L’époque du départ de la division approchant, j’employai les derniers jours qui me restaient à visiter l’intérieur de la ville de Sourabaya. Je commençai par le camp chinois, qui est une espèce de faubourg détaché du reste de la ville, dont il est séparé par une rivière qui coule dans toute sa longueur. Divers ponts, placés de distance en distance, servent de communication entre les deux quartiers chinois et hollandais. La population du premier est très-considérable ; presque tous les habitans sont cultivateurs, jardiniers ou marchands. Les magasins de l’autre sont rangés avec beaucoup de goût, d’ordre, de richesse, et surtout de propreté ; mais revenons au premier. On n’ignore pas combien les Chinois aiment à barbouiller les meubles, les portes, les murs, etc. Tout présente dans leurs logemens des tableaux bizarres de formes diverses. Le soir, leur seul amusement est la musique. Ils se réunissent dans le centre de la ville, où ils possèdent une grande salle commune, dans laquelle sont placés les instrumens d’harmonie, qui ne consistent que dans des chaudrons en cuivre assez épais, de grosseur inégale, de manière à rendre des sons différens : ils sont placés à la file les uns des autres, et par rang de taille. Chaque homme en a six ou huit sous ses ordres. C’est avec un martinet en fer qu’a lieu l’attouchement de ces espèces d’orgues ; en frappant lentement sur chaque chaudron, on en tire des sons aigus ou lugubres.
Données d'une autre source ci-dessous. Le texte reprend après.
(** * RosterView: the activity sign-up page controller ([src/static/app.js])

    A shallow embedding of the page script.  The script is one
    [DOMContentLoaded] callback holding three asynchronous routines
    ([fetchActivities], the submit handler of the sign-up form and
    [unregisterParticipant]).  Each routine is embedded in two halves, split at
    its [await]: the part that runs synchronously and issues the request, and
    the continuation that runs when the network answers.  The answer of the
    network is an argument of the continuation.

    Modelling conventions.
    - Strings are byte strings.  A JS string is represented by its UTF-8
      encoding, where a lone surrogate is written as the three bytes of its
      code point (the first is [0xED], the second lies in [0xA0]-[0xBF]).
    - A number inside a decoded JSON document is named by the numeral that
      Number-to-string prints for it; the script only prints such numbers and
      tests them for zero.
    - [max_participants] is an integer ([Z]).  JS computes on doubles: the
      subtraction and the printing of [Z] agree with it on the safe integers
      (magnitude below 2^53), and the statements that depend on the count
      carry that range as a hypothesis.
    - The page state is threaded explicitly; a statement that can throw lives
      in the monad [M], which keeps the state reached when the exception was
      raised, as a JS [try]/[catch] does. *)

From Stdlib Require Import List String Ascii ZArith Bool Lia.
From Stdlib Require Import DecimalString DecimalZ DecimalPos.
Import ListNotations.

Set Warnings "-register-all".

Local Open Scope string_scope.
Local Open Scope Z_scope.

(** ** JavaScript values *)

Module Js.

(** The newline of a template literal. *)
Definition nl : string := String (ascii_of_nat 10) "".

(** Number-to-string conversion of an integer-valued number. *)
Definition string_of_Z (z : Z) : string :=
  NilZero.string_of_int (Z.to_int z).

(** A decoded JSON document.  [JNum] carries the numeral that JS prints for
    the number ([3], [-2.5], [1e+21]).  [JObj] lists the own properties of
    the object in enumeration order, with distinct keys. *)
Inductive json : Type :=
| JNull
| JBool (b : bool)
| JNum (numeral : string)
| JStr (s : string)
| JArr (items : list json)
| JObj (fields : list (string * json)).

(** A JS value read out of a JSON document: [None] is [undefined]. *)
Definition value : Type := option json.

(** Exceptions: the constructor name and the message. *)
Record exn : Type := Exn { exn_name : string; exn_message : string }.

Fixpoint assoc (key : string) (fields : list (string * json)) : value :=
  match fields with
  | [] => None
  | (k, v) :: rest => if String.eqb k key then Some v else assoc key rest
  end.

(** [result.key] for a key that no prototype defines (such as [message]
    and [detail]): reading a property of [null] throws, an object yields
    its own property, every other value yields [undefined]. *)
Definition get_prop (result : json) (key : string) : exn + value :=
  match result with
  | JNull =>
      inl (Exn "TypeError" ("Cannot read properties of null (reading '" ++ key ++ "')"))
  | JObj fields => inr (assoc key fields)
  | _ => inr None
  end.
(** * time-parser: the date resolution pipeline of the RBP Time Parser service

    A shallow embedding of the Express handler [POST /parse-fecha] and of the
    functions it calls ([preprocesarExpresion], [validarYCorregirFecha],
    [esExpresionTemporalClara], [detectarIdioma], [parsearConOpenAI]),
    together with the part of the JavaScript runtime and of Luxon that the
    handler relies on.

    - JavaScript strings are lists of UTF-16 code units ([jsstring]).
    - The regular expressions of the source are values of [regex], run by a
      backtracking matcher with the priorities of the JavaScript one.
    - A Luxon [DateTime] is an epoch time stamp in milliseconds with a zone,
      or [Invalid]; zones are modelled by their offset from UTC.
    - chrono-node and the OpenAI client are collaborators of the handler:
      they are variables of the sections below.
    - [Server] is the handler of the latest revision and [ServerJs] the one
      of src/server.js; [SegundoServidor] and [PrimerServidor] hold what the
      two earlier revisions have of their own. *)

From Stdlib Require Import ZArith List Bool Lia String Ascii.
Import ListNotations.
Open Scope Z_scope.

(** ** JavaScript strings *)

Module JS.

Definition jsstring := list Z.

(** Decoding of a UTF-8 source literal into UTF-16 code units. *)
Fixpoint utf8_units (fuel : nat) (bs : list Z) : jsstring :=
  match fuel with
  | O => []
  | S fuel' =>
    match bs with
    | [] => []
    | b :: r =>
      if b <? 128 then b :: utf8_units fuel' r
      else if b <? 224 then
        match r with
        | b2 :: r' => ((b mod 32) * 64 + b2 mod 64) :: utf8_units fuel' r'
        | _ => []
        end
      else if b <? 240 then
        match r with
        | b2 :: b3 :: r' =>
          ((b mod 16) * 4096 + (b2 mod 64) * 64 + b3 mod 64) :: utf8_units fuel' r'
        | _ => []
        end
      else
        match r with
        | b2 :: b3 :: b4 :: r' =>
          let cp := (b mod 8) * 262144 + (b2 mod 64) * 4096 + (b3 mod 64) * 64 + b4 mod 64 in
          let v := cp - 65536 in
          (55296 + v / 1024) :: (56320 + v mod 1024) :: utf8_units fuel' r'
        | _ => []
        end
    end
  end.

Definition js (s : string) : jsstring :=
  let bs := map (fun a => Z.of_N (N_of_ascii a)) (list_ascii_of_string s) in
  utf8_units (List.length bs) bs.

Fixpoint str_eqb (a b : jsstring) : bool :=
  match a, b with
  | [], [] => true
  | x :: a', y :: b' => (x =? y) && str_eqb a' b'
  | _, _ => false
  end.

(** [String.prototype.toLowerCase] on Basic Latin and Latin-1 Supplement,
    the alphabets of Spanish and Catalan; other code units are kept. *)
Definition lower_unit (c : Z) : Z :=
  if (65 <=? c) && (c <=? 90) then c + 32
  else if (192 <=? c) && (c <=? 222) && negb (c =? 215) then c + 32
  else c.

Definition toLowerCase (s : jsstring) : jsstring := map lower_unit s.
Quoique certains airs soient quelquefois exécutés avec assez de justesse, on peut aisément se faire une idée de la mélodie d’une telle musique. J’ai éprouvé qu’elle était plus propre à endormir, quoique bruyante, qu’à disposer à la gaîté. C’est cependant le plus vif amusement des Chinois. Chaque soir, le même concert recommence et ne se termine que très-tard[2].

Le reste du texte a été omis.